Exercise »
Give the number of lines in the entries below that hold "Prop", with no accompanying words.

Items listed in a dataset
*** Block opens ***

(* ===== verification/RbHeap.v ===== *)
(** * The trees of [RbTree] on memory

    What the macros do to memory, in separation logic: [tree_at head t] owns the words of a tree
    of [RbRank] and of its head.  Each macro has a rule on whole nodes ([node]); the loops are
    then followed with the current subtree and its context.  [RbMap] draws the conclusions. *)

From S2P Require Export RbTree.

(** ** Colour bits *)

(** The word of a node below [up] with the colours [x] on side [d] and [y] on the other. *)
Definition up_word (d : dir) (up : ptr) (x y : bool) : Z :=
  Z.lor up (Z.lor (if x then RB_RED d else 0) (if y then RB_RED (opp d) else 0)).

(** Addresses of nodes are multiples of 4. *)
Definition aligned (a : ptr) : Prop := a mod 4 = 0.
Definition node_ptr (a : ptr) : Prop := a <> NULL /\ aligned a.

Lemma small_bits c i : 0 <= c < 4 -> 2 <= i -> Z.testbit c i = false.
Proof.
  intros Hc Hi. destruct (Z.eq_dec c 0) as [->|]; [apply Z.bits_0|].
  apply Z.bits_above_log2; [lia|]. assert (Z.log2 c < 2) by (apply Z.log2_lt_pow2; lia). lia.
Qed.

Lemma aligned_bits a i : aligned a -> 0 <= i < 2 -> Z.testbit a i = false.
Proof.
  intros Ha Hi. rw -(Z.mod_pow2_bits_low a 2); [|lia]. change (2 ^ 2) with 4.
  rw Ha. apply Z.bits_0.
Qed.

Lemma opp_opp d : opp (opp d) = d.
Proof. by destruct d. Qed.

Lemma up_word_opp d up x y : up_word (opp d) up y x = up_word d up x y.
Proof. unfold up_word. rw opp_opp. f_equal. apply Z.lor_comm. Qed.

(** Equality of words, bit by bit: the two colour bits are computed, the others are the
    parent's. *)
Ltac by_bits :=
  intros; apply Z.bits_inj'; intros i Hi; unfold up_word;
  rw ?Z.lxor_spec ?Z.lor_spec ?Z.land_spec ?Z.lnot_spec ?Z.lor_spec //;
  destruct (Z_lt_le_dec i 2) as [Hlt|Hge];
  [ repeat match goal with
    | Ha : aligned ?a |- context [Z.testbit ?a i] => rw (aligned_bits a i Ha) //
    end;
    assert (i = 0 \/ i = 1) as [-> | ->] by lia
  | ];
  repeat match goal with b : bool |- _ => destruct b | d : dir |- _ => destruct d end;
  cbn [opp RB_RED negb]; unfold RB_RED_MASK;
  first [ reflexivity
        | rw ?Z.bits_0 ?(small_bits 1 i) ?(small_bits 2 i) ?(small_bits 3 i) //;
          by rw ?orb_false_r ?xorb_false_r ?andb_true_r ?andb_false_r ].

Lemma up_word_flip d up x y : aligned up -> Z.lxor (up_word d up x y) (RB_RED d) = up_word d up (negb x) y.
Proof. by_bits. Qed.
Lemma up_word_set d up x y : aligned up -> Z.lor (up_word d up x y) RB_RED_MASK = up_word d up true true.
Proof. by_bits. Qed.
Lemma up_word_clear d up x y :
  aligned up -> Z.land (up_word d up x y) (Z.lnot RB_RED_MASK) = up_word d up false false.
Proof. by_bits. Qed.
Lemma up_word_parent d up x y : aligned up -> Z.land (up_word d up x y) (Z.lnot RB_RED_MASK) = up.
Proof. by_bits. Qed.
Lemma up_word_bits d up x y p :
  aligned up -> aligned p -> Z.lor (Z.land (up_word d up x y) RB_RED_MASK) p = up_word d p x y.
Proof. by_bits. Qed.
Lemma up_word_red d up x y : aligned up -> has (up_word d up x y) (RB_RED d) = x.
Proof.
  intros Ha. unfold has.
  assert (Z.land (up_word d up x y) (RB_RED d) = if x then RB_RED d else 0) as -> by by_bits.
  by destruct x, d.
Qed.
Lemma up_word_both d up x y :
  aligned up -> (Z.land (Z.lnot (up_word d up x y)) RB_RED_MASK =? 0) = x && y.
Proof.
  intros Ha.
  assert (Z.land (Z.lnot (up_word d up x y)) RB_RED_MASK =
          Z.lor (if x then 0 else RB_RED d) (if y then 0 else RB_RED (opp d))) as -> by by_bits.
  by destruct x, y, d.
Qed.

Lemma up_word_plain d up : up_word d up false false = up.
Proof. unfold up_word. by rw !Z.lor_0_r. Qed.

Section Heap.
Context `{!memG Σ}.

*** Block closes ***

Response below »
2